How to fire a co-founder that owns 30% of shares?


Co-founder performance in the startup has dropped. He clearly has other priorities in his professional life, like other startups, and he doesn't want to give up his 30% shares.

The only written agreement was an email exchange agreeing on the ownership split, and the work to be done...but maybe it was too vague, without the hours that were supposed to be invested by both parts, for instance.

How to deal with this situation?

Co-Founder Equity

asked Oct 16 '12 at 05:35
176 points
  • I'd say you should talk to a lawyer, and consider diluting him out. – Littleadv 8 years ago

3 Answers


If you have no legal agreement that specifies what happens in this case you will need to do several things:

First: Offer him a fair price to buy out his shares.

If he does not accept:

  1. Consult an attorney to see if the following is legal in your juristiction.
  2. Let him know you are going to dilute his shares of stock, and repeat your original offer. If he does not accept:
  3. Issue 100 times as many shares as currently exist to yourself, in payment for your current and future work.
  4. His 30% has now turned into .3 percent ownership. Offer to buy him out again, at 1/100 the initial price. Repeat as necessary.

Or, sell the company to another entity for a fair price. (You own the new company.) Give him 30% of that sale.

And never enter into a partnership or start a new company without a written agreement that covers all your bases.

answered Oct 16 '12 at 06:05
Gary E
12,510 points
  • that's a great answer – South 8 years ago
  • So, the fair price part is good. The extortion on diluting him, on the other hand, could easily get you on the receiving end of a lawsuit. Here's a somewhat better alternative: Say there are 10 shares and he has 3 of them. Do a 1-for-5 reverse split and pay out fractional shares in cash (at fair market value). Get some legal advice, because whether that's available will depend on where your company is incorporated. – Chris Fulmer 8 years ago
  • See point 1 above, and the "Sell the company advice" above. Both already covered. – Gary E 8 years ago
  • I bet this is the most common problem in our startup world - co-founders starting a company without an operating agreement. Never ends well. – Apollo Sinkevicius 8 years ago
  • I agree, lack of any kind of operating agreement is very bad and when you couple that with a lack of "fairness", you get predictable horrible results. – Gary E 8 years ago


You should read the agreement of partnership and act based on that. If the shares aren't vested - you can reclaim the non-vested portion if the vesting conditions are not met. If the partner is not only a shareholder but also an employee - you can fire him to stop paying salary. In any case - get a legal consultation first.
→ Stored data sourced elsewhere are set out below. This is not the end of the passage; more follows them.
(* ===== verification/StatsWire.v ===== *)
(** The wire format of ports, queues, statistics and descriptions, the elements of
    multipart messages: oflib/ofl-structs-pack.c, ofl-structs-unpack.c and ofl-structs.c.
    The conventions are those of Wire. *)

From S2P Require Import Prelude Memory OpenFlow Oxm Group Meter Wire OxmWire.

(** [malloc]: as many bytes as are asked for, with any content. *)
Class Malloc := { fresh : nat → list Z; fresh_length : ∀ n, length (fresh n) = n; fresh_bytes : ∀ n, bytes (fresh n) }.

(** * Strings *)

(** The bytes in front of the first NUL. *)
Fixpoint cstring (bs : list Z) : option (list Z) :=
  match bs with
  | [] => None
  | c :: bs => if c =? 0 then Some [] else cons c <$> cstring bs
  end.

Definition get_string (buf : list Z) (p : nat) : res (list Z) :=
  match cstring (drop p buf) with Some s => Val s | None => Undef end.

(** What [strncpy] makes of a string of [s] and a NUL. *)
Definition strncpy (n : nat) (s : list Z) : list Z := take n (s ++ zeros n).

(** * Elements of a fixed size *)

(** The loops over [n] elements of [size] bytes. *)
Fixpoint unpack_fixed {A : Type} (unpack : nat → Z → res (A * Z)) (size : nat) (n : nat) (p : nat) (len : Z) : res (list A * Z) :=
  match n with
  | O => Val ([], len)
  | S n =>
    '(a, len) ← unpack p len;
    '(rest, len) ← unpack_fixed unpack size n (p + size) len;
    Val (a :: rest, len)
  end.

(** [data_len / sizeof(...)], in the functions that count them. *)
Definition count_fixed (size data_len : Z) : nat := Z.to_nat (data_len / size).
answered Oct 16 '12 at 05:38
5,090 points
  • the only formal agreement was an exchange e-mail agreeing with shares split and the work to be done...but maybe it was too vague, without the hours that was suppose to be invested from both parts for instance.... – South 8 years ago
  • @South lesson learned... Next startup spend some time and money on the proper legalities. – Littleadv 8 years ago
  • so pretty much, in your oppinion, I have no choice – South 8 years ago
  • from what you've described it sounds like you don't have much. But you have to discuss it with a lawyer, there might be various backdoors and loopholes that a professional would be able to identify. – Littleadv 8 years ago


If the documents surrounding his share issuance don't provide for any sort of buy-back or vesting, then there's not much you can do to take them back. Does it matter? The other two founders have a majority of the voting power. Over time, those two founders will have other opportunities to take shares and to dilute the first guy down.

Alternatively, if the existing company hasn't created any assets, then start a different company without him in it.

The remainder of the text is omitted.